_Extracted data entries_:
#####

(** C8 (amended).  In a call that reaches the transform (the label
    [clean:]), the call returns the accumulator, and the accumulator is not
    [nil] when the transform returns an error, or when, after a transform
    that left it [nil], [MkdirAll] or [CopyFileWithMTime] of the cache
    update returns an error.  Once the accumulator is not [nil],
    [triceIDCleaning] returns at once for every later file of the run: no
    transform is attempted and the state stays as it is. *)
Theorem failed_file_stops_run path fileInfo (st : State FS D)
    cacheExists cln st0 f1 q1 e1 :
  cacheCheck E A H path fileInfo st = GotoClean cacheExists cln st0 ->
  processTriceIDCleaning H path fileInfo (fs st0) (p st0) = (f1, q1, e1) ->
  let run := triceIDCleaning E A H path fileInfo st in
  let made := MkdirAll A (filepath_Dir E cln) f1 in
  let copied := CopyFileWithMTime H cln path made.1 in
  run.2 = err (p run.1) /\
  (is_Some e1 -> is_Some (err (p run.1))) /\
  (e1 = None -> err q1 = None ->
   TriceCacheEnabled E = true -> cacheExists = true ->
   is_Some made.2 \/ is_Some copied.2 -> is_Some (err (p run.1))) /\
  (is_Some (err (p run.1)) ->
   forall files, cleanFiles E A H files run.1 = run.1).
Proof.
  intros Hcc Hproc run made copied.
  assert (Hrun : run = clean E A H cacheExists cln path fileInfo st0).
  { unfold run, triceIDCleaning. by rewrite Hcc. }
  assert (Hst2 : do_Transform H path fileInfo st0
                 = join e1 (Build_State f1 q1 (calls st0 ++ [CTransform path]))).
  { unfold do_Transform. by rewrite Hproc. }
  unfold clean in Hrun. rewrite Hst2 in Hrun.
  set (st2 := join e1 (Build_State f1 q1 (calls st0 ++ [CTransform path]))) in *.
  set (X := if TriceCacheEnabled E && cacheExists && bool_decide (err (p st2) = None)
            then do_Copy H cln path
                   (do_MkdirAll A (filepath_Dir E cln)
                      (Tell "Copy file into the cleaned-cache." st2))
            else st2) in *.
  set (Y := if TriceCacheEnabled E && negb cacheExists
            then record (CWarnNoCache (cache E)) X else X) in *.
  assert (HY : p Y = p X)
    by (unfold Y; by destruct (TriceCacheEnabled E && negb cacheExists)).
  destruct (OnErrFv_spec Y) as (st' & Heq & _ & Hp & _).
  rewrite Heq in Hrun. rewrite Hrun. simpl. rewrite Hp, HY.
  split; [done|]. split; [|split].
  - intros [e ->]. unfold X.
    assert (Hne : err (p st2) <> None) by (unfold st2; simpl; by destruct (err q1)).
    rewrite (bool_decide_eq_false_2 _ Hne), andb_false_r.
    destruct (err (p st2)); [eauto | done].
  - intros He1 Hq Hen Hce Hfail. unfold X, st2. subst e1 cacheExists.
    rewrite Hen. simpl. rewrite bool_decide_eq_true_2 by done.
    unfold do_Copy, do_MkdirAll. simpl. fold made.
    destruct made as [f2 e2] eqn:Hmade. simpl in *.
    rewrite fs_join. simpl. fold copied.
    destruct copied as [f3 e3] eqn:Hcopied. simpl in *.
    rewrite err_join.
    destruct e3 as [e3|].
    + simpl. destruct (err (p (join e2 _))); simpl; eauto.
    + destruct Hfail as [[e Hfail]|[e Hfail]]; [|discriminate].
      subst e2. simpl. rewrite Hq. simpl. eauto.
  - intros [e He] files. apply (cleanFiles_skips files st' e). by rewrite Hp, HY.
Qed.

End Cleaning.

(** *** The claims on the in-memory filesystem *)

Import MemFs.

Lemma memCopy_preservesMTime broken : preservesMTime memAfero (memHelpers broken).
Proof.
  intros dst src f f'. simpl. unfold memCopy, memStat.
  destruct (f !! src) as [x|] eqn:Hx; [|discriminate].
  intros [= <-]. by rewrite lookup_insert_eq.
Qed.

Lemma cleaned_before_noop_witness :
  exists st',
    triceIDCleaning memEnv memAfero (memHelpers []) "/src/a.c" at9 (start cleaned)
      = (st', err (p (start cleaned))) /\
    fs st' = fs (start cleaned) /\ p st' = p (start cleaned) /\
    calls st' =
      calls (start cleaned) ++
      match err (p (start cleaned)) with
      | None => [CTell "trice c was executed before, nothing to do"]
      | Some _ => []
      end.
Proof.
  apply (cleaned_before_noop memEnv memAfero (memHelpers []) "/src/a.c" at9
           (start cleaned) "/home/u/.trice/cache/inserted/src/a.c"
           "/home/u/.trice/cache/cleaned/src/a.c" {| ModTime := 9 |}).
  - reflexivity.
  - vm_compute. eauto.
  - vm_compute. reflexivity.
  - vm_compute. reflexivity.
  - reflexivity.
Defined.

Lemma edited_removes_twins_first_witness :
  let ins := "/home/u/.trice/cache/inserted/src/a.c" in
  let cln := "/home/u/.trice/cache/cleaned/src/a.c" in
  let path := "/src/a.c" in
  let st := start edited in
  let removed := (Remove memAfero cln (Remove memAfero ins (fs st)).1).1 in
  let t := processTriceIDCleaning (memHelpers []) path at9 removed (p st) in
  let acc := match t.2 with
             | None => err t.1.2
             | Some _ => errors_Join (err t.1.2) t.2
             end in
  let made := MkdirAll memAfero (filepath_Dir memEnv cln) t.1.1 in
  let copied := CopyFileWithMTime (memHelpers []) cln path made.1 in
  exists st',
    triceIDCleaning memEnv memAfero (memHelpers []) path at9 st
      = (st', err (p st')) /\
    calls st' = calls st ++
                [CTell "File was edited, invalidate cache";
                 CRemove ins; CRemove cln; CTransform path] ++
                (if bool_decide (acc = None) then cacheUpdate memEnv cln path
                 else [])
                ++ reported (err (p st')) /\
    fs st' = (if bool_decide (acc = None) then copied.1 else t.1.1) /\
    data (p st') = data t.1.2 /\
    (acc <> None -> err (p st') = acc) /\
    (acc = None -> made.2 = None -> copied.2 = None -> err (p st') = None) /\
    (preservesMTime memAfero (memHelpers []) -> acc = None -> copied.2 = None ->
     ModTime <$> Stat memAfero (fs st') cln
     = ModTime <$> Stat memAfero made.1 path).
Proof.
  apply (edited_removes_twins_first memEnv memAfero (memHelpers []) "/src/a.c" at9
           (start edited) "/home/u/.trice/cache/inserted/src/a.c"
           "/home/u/.trice/cache/cleaned/src/a.c"
           {| ModTime := 7 |} {| ModTime := 7 |}).
  - reflexivity.
  - vm_compute. eauto.
  - reflexivity.
  - vm_compute. reflexivity.
  - vm_compute. reflexivity.
  - vm_compute. reflexivity.
  - simpl. lia.
  - simpl. lia.
Defined.

(** In that scenario the transform finds neither twin: both are gone from
    the filesystem the two [Remove] calls return. *)
Example invalidation_before_transform :
  let ins := "/home/u/.trice/cache/inserted/src/a.c" in
  let cln := "/home/u/.trice/cache/cleaned/src/a.c" in
  let removed := (Remove memAfero cln (Remove memAfero ins edited).1).1 in
  memStat removed ins = None /\ memStat removed cln = None /\
  memStat removed "/src/a.c" = Some at9.
Proof. repeat split; vm_compute; reflexivity. Qed.

(** C7, as stated, fails in a run that has already failed: the cache is
    enabled and present, both twins of [/src/a.c] exist and are older than
    the file, and yet the call returns at once: no [Remove], no transform,
    no copy, and both stale twins are still there. *)
Lemma failed_run_keeps_stale_twins :
  let ins := "/home/u/.trice/cache/inserted/src/a.c" in
  let cln := "/home/u/.trice/cache/cleaned/src/a.c" in
  let r := triceIDCleaning memEnv memAfero (memHelpers []) "/src/a.c" at9
             (failed edited) in
  TriceCacheEnabled memEnv = true /\
  is_Some (memStat edited (cache memEnv)) /\
  cacheTwins memEnv "/src/a.c" = Some (ins, cln) /\
  memStat edited cln = Some {| ModTime := 7 |} /\
  memStat edited ins = Some {| ModTime := 7 |} /\
  ModTime at9 = 9 /\
  r = (failed edited, Some (Err ["clean /src/0.c"])) /\
  calls r.1 = [] /\
  memStat (fs r.1) cln = Some {| ModTime := 7 |} /\
  memStat (fs r.1) ins = Some {| ModTime := 7 |}.
Proof.
  repeat split; try (vm_compute; reflexivity). vm_compute. eauto.
Qed.

(** The scenario "invalidation": twins of instant 7, file of instant 9; both
    twins are removed, the transform runs, and the cleaned twin is written
    again with the modification time the file has then. *)
Example invalidation_scenario :
  let r := triceIDCleaning memEnv memAfero (memHelpers []) "/src/a.c" at9
             (start edited) in
  r.2 = None /\
  calls r.1 = [CTell "File was edited, invalidate cache";
               CRemove "/home/u/.trice/cache/inserted/src/a.c";
               CRemove "/home/u/.trice/cache/cleaned/src/a.c";
               CTransform "/src/a.c";
               CTell "Copy file into the cleaned-cache.";
               CMkdirAll "/home/u/.trice/cache/cleaned/src";
               CCopy "/home/u/.trice/cache/cleaned/src/a.c" "/src/a.c"] /\
  memStat (fs r.1) "/home/u/.trice/cache/inserted/src/a.c" = None /\
  memStat (fs r.1) "/home/u/.trice/cache/cleaned/src/a.c"
  = memStat (fs r.1) "/src/a.c".
Proof. repeat split; vm_compute; reflexivity. Qed.

(** C10, as stated, fails on the invalidation path: the file was edited, both
    twins are removed before the transform, the transform fails, and the
    cache of the file is not what it was. *)
Lemma error_path_changes_cache :
  let ins := "/home/u/.trice/cache/inserted/src/a.c" in
  let cln := "/home/u/.trice/cache/cleaned/src/a.c" in
  let r := triceIDCleaning memEnv memAfero (memHelpers ["/src/a.c"]) "/src/a.c"
             at9 (start edited) in
  r.2 = Some (Err ["clean /src/a.c"]) /\
  err (p r.1) = Some (Err ["clean /src/a.c"]) /\
  memStat edited cln = Some {| ModTime := 7 |} /\
  memStat edited ins = Some {| ModTime := 7 |} /\
  memStat (fs r.1) cln = None /\
  memStat (fs r.1) ins = None.
Proof. repeat split; vm_compute; reflexivity. Qed.

Lemma error_skips_cache_write_witness :
  let st0 :=
    do_Remove memAfero "/home/u/.trice/cache/cleaned/src/a.c"
      (do_Remove memAfero "/home/u/.trice/cache/inserted/src/a.c"
         (Tell "File was edited, invalidate cache" (start edited))) in
  exists st' rest,
    triceIDCleaning memEnv memAfero (memHelpers ["/src/a.c"]) "/src/a.c" at9
      (start edited) = (st', Some (Err ["clean /src/a.c"])) /\
    fs st' = fs (do_Transform (memHelpers ["/src/a.c"]) "/src/a.c" at9 st0) /\
    p st' = p (do_Transform (memHelpers ["/src/a.c"]) "/src/a.c" at9 st0) /\
    calls st' = calls st0 ++ CTransform "/src/a.c" :: rest /\
    Forall silent rest.
Proof.
  apply (error_skips_cache_write memEnv memAfero (memHelpers ["/src/a.c"])
           "/src/a.c" at9 (start edited) true
           "/home/u/.trice/cache/cleaned/src/a.c").
  - vm_compute. reflexivity.
  - vm_compute. reflexivity.
Defined.

(** C8, as stated, fails: the transform of [/src/a.c] fails, and the
    transform of [/src/b.c], the next file of the run, is not attempted,
    though it is when the file is cleaned on its own. *)
Lemma error_stops_later_files :
  let H := memHelpers ["/src/a.c"] in
  let run := cleanFiles memEnv memAfero H [("/src/a.c", at9); ("/src/b.c", at9)]
               (start tree) in
  let alone := cleanFiles memEnv memAfero H [("/src/b.c", at9)] (start tree) in
  calls run = [CTell "no cleaned Cache file"; CTransform "/src/a.c";
               COnErrFv (Err ["clean /src/a.c"])] /\
  (CTransform "/src/b.c" ∉ calls run) /\
  (CTransform "/src/b.c" ∈ calls alone).
Proof.
  intros H run alone.
  assert (Hrun : calls run = [CTell "no cleaned Cache file"; CTransform "/src/a.c";
                              COnErrFv (Err ["clean /src/a.c"])])
    by (vm_compute; reflexivity).
  assert (Halone : calls alone = [CTell "no cleaned Cache file";
                                  CTransform "/src/b.c";
                                  CTell "Copy file into the cleaned-cache.";
                                  CMkdirAll "/home/u/.trice/cache/cleaned/src";
                                  CCopy "/home/u/.trice/cache/cleaned/src/b.c"
                                        "/src/b.c"])
    by (vm_compute; reflexivity).
  rewrite Hrun, Halone. split; [done|]. split.
  - intros Hin. repeat (apply elem_of_cons in Hin as [Hin|Hin]; [discriminate|]).
    inversion Hin.
  - right. left.
Qed.
(** ** Notions the properties are stated with *)

(** The value of the last header whose lower-cased name is [nm]: the one
    a loop that overwrites on every match is left with. *)
Fixpoint last_header (nm : string) (hs : list Header) : option string :=
  match hs with
  | [] => None
  | h :: r =>
      match last_header nm r with
      | Some v => Some v
      | None =>
          if String.eqb (PyStr.lower (hname h)) nm then Some (hvalue h)
          else None
      end
  end.

(** The message with every header named [nm] taken away. *)
Definition without_header (nm : string) (email : Email) : Email :=
  mkEmail (id email) (sender email) (subject email) (body email)
          (filter (fun h => negb (String.eqb (PyStr.lower (hname h)) nm))
                  (headers email)).

(** [p] occurs in [s]. *)
Definition occurs (p s : string) : Prop :=
  exists pre post, s = pre ++ p ++ post.

(** [p] occurs in [s] up to letter case. *)
Definition occurs_ci (p s : string) : Prop :=
  exists pre mid post,
    s = pre ++ mid ++ post /\ PyStr.lower mid = PyStr.lower p.

(** The sender of a message as the pattern analysis reads it, and as the
    summary reads it. *)
Definition sender_of (email : Email) : string := get_or (sender email) "".
Definition sender_name (email : Email) : string :=
  get_or (sender email) "Unknown".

#####

_ASSIGNMENT_: If the string "email" is in a line of the entries, pick that line out.

_TASK RESULT_:
Definition without_header (nm : string) (email : Email) : Email :=
  mkEmail (id email) (sender email) (subject email) (body email)
                  (headers email)).
Definition sender_of (email : Email) : string := get_or (sender email) "".
Definition sender_name (email : Email) : string :=
  get_or (sender email) "Unknown".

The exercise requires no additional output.